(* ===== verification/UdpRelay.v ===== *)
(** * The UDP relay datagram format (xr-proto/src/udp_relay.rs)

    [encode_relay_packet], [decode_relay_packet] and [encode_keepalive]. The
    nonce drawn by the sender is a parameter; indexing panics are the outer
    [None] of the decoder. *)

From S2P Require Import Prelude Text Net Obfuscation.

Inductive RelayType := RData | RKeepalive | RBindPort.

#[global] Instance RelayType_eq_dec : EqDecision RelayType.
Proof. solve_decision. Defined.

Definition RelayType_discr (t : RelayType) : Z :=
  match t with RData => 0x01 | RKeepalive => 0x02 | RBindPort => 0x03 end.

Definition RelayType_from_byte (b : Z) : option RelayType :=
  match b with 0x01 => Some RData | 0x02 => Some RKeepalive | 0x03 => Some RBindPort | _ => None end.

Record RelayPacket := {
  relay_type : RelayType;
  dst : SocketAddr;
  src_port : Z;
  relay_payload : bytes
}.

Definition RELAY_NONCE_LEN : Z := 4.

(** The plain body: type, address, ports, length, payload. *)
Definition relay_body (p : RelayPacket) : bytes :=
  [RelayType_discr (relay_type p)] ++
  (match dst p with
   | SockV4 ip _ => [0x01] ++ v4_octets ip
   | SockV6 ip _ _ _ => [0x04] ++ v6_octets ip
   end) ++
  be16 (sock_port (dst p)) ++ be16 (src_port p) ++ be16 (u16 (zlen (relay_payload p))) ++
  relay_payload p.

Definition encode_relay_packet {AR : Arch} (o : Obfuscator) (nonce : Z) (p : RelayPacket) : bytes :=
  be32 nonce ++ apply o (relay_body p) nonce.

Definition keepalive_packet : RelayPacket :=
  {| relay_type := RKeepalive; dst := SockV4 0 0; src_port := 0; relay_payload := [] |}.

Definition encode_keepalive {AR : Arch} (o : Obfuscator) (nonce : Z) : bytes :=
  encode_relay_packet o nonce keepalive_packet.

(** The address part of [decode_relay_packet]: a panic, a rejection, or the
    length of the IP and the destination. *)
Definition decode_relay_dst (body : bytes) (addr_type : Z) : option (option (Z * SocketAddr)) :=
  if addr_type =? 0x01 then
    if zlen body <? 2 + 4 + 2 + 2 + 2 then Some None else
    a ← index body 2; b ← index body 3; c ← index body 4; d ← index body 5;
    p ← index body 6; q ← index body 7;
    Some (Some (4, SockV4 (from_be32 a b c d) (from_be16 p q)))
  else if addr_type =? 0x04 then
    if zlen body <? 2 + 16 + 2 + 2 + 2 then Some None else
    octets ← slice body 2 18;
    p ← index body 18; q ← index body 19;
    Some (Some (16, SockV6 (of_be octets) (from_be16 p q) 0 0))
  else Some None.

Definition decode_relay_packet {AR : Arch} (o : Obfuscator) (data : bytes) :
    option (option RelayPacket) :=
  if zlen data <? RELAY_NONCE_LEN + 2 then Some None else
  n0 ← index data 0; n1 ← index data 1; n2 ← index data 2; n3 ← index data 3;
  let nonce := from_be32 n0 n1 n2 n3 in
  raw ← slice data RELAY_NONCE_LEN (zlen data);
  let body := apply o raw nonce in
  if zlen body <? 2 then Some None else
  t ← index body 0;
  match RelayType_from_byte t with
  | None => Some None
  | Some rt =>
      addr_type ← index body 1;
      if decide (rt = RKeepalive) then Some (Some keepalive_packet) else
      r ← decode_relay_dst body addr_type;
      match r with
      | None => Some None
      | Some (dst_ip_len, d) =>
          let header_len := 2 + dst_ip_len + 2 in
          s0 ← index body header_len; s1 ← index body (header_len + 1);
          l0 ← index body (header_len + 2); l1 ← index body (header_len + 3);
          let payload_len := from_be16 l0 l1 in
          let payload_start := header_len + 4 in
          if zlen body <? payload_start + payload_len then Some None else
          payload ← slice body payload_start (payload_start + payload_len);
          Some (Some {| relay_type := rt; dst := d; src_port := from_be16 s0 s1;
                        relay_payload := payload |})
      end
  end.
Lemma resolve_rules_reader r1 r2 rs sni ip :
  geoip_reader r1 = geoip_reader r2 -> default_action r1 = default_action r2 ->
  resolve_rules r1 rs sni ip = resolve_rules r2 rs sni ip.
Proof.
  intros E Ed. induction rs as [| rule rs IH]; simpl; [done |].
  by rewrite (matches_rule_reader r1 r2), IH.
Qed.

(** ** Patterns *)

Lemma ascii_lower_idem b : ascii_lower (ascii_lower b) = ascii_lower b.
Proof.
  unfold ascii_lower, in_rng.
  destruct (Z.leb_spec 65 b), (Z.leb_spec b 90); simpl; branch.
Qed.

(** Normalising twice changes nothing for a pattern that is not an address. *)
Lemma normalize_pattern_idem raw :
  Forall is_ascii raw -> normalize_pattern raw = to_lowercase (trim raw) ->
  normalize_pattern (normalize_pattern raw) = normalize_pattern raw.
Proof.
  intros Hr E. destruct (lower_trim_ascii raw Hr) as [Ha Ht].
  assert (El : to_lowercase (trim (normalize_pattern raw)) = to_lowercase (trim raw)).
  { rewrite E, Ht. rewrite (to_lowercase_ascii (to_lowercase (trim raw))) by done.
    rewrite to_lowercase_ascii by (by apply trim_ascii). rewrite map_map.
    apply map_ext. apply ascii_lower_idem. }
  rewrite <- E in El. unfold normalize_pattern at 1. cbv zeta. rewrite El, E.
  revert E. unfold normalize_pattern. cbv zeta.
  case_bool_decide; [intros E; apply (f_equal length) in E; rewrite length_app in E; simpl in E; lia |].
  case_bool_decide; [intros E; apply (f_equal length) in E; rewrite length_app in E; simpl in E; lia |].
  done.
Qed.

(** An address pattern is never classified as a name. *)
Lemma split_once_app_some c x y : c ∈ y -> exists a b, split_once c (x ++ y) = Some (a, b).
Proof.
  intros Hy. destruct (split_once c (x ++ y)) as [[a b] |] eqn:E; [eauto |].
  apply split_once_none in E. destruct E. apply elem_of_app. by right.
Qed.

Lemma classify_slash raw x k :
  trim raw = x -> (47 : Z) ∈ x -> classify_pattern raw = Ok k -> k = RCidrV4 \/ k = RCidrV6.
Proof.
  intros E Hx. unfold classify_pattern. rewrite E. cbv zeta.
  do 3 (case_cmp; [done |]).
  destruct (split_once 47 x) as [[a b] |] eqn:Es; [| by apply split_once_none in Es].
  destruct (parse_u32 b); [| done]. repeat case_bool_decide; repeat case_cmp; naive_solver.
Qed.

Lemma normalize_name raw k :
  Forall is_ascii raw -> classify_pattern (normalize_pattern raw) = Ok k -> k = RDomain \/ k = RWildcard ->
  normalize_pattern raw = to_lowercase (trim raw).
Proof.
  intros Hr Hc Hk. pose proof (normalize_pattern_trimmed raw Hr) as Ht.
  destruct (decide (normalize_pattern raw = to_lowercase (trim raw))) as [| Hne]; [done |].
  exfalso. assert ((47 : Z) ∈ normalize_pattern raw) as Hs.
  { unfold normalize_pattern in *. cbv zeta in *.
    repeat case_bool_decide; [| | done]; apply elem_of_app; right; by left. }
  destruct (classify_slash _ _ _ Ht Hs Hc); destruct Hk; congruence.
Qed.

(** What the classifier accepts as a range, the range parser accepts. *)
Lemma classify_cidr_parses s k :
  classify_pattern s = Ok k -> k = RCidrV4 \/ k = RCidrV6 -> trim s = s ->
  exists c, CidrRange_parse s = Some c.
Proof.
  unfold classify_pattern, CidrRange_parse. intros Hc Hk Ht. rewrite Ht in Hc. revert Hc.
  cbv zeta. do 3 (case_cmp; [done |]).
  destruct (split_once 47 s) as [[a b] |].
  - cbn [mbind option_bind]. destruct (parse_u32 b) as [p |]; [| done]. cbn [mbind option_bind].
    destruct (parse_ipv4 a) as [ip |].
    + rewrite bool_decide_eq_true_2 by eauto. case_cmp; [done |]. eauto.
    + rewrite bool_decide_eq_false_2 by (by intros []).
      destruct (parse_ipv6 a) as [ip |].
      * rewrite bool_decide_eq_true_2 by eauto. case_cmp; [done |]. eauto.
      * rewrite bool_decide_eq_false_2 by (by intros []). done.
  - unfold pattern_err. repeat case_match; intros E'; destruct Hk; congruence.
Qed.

.....

Exercise goal ::
Only lines with the string "bytes" are wanted; please find each one in the listing and copy it.

Answer area ::
  relay_payload : bytes
Definition relay_body (p : RelayPacket) : bytes :=
Definition encode_relay_packet {AR : Arch} (o : Obfuscator) (nonce : Z) (p : RelayPacket) : bytes :=
Definition encode_keepalive {AR : Arch} (o : Obfuscator) (nonce : Z) : bytes :=
Definition decode_relay_dst (body : bytes) (addr_type : Z) : option (option (Z * SocketAddr)) :=
Definition decode_relay_packet {AR : Arch} (o : Obfuscator) (data : bytes) :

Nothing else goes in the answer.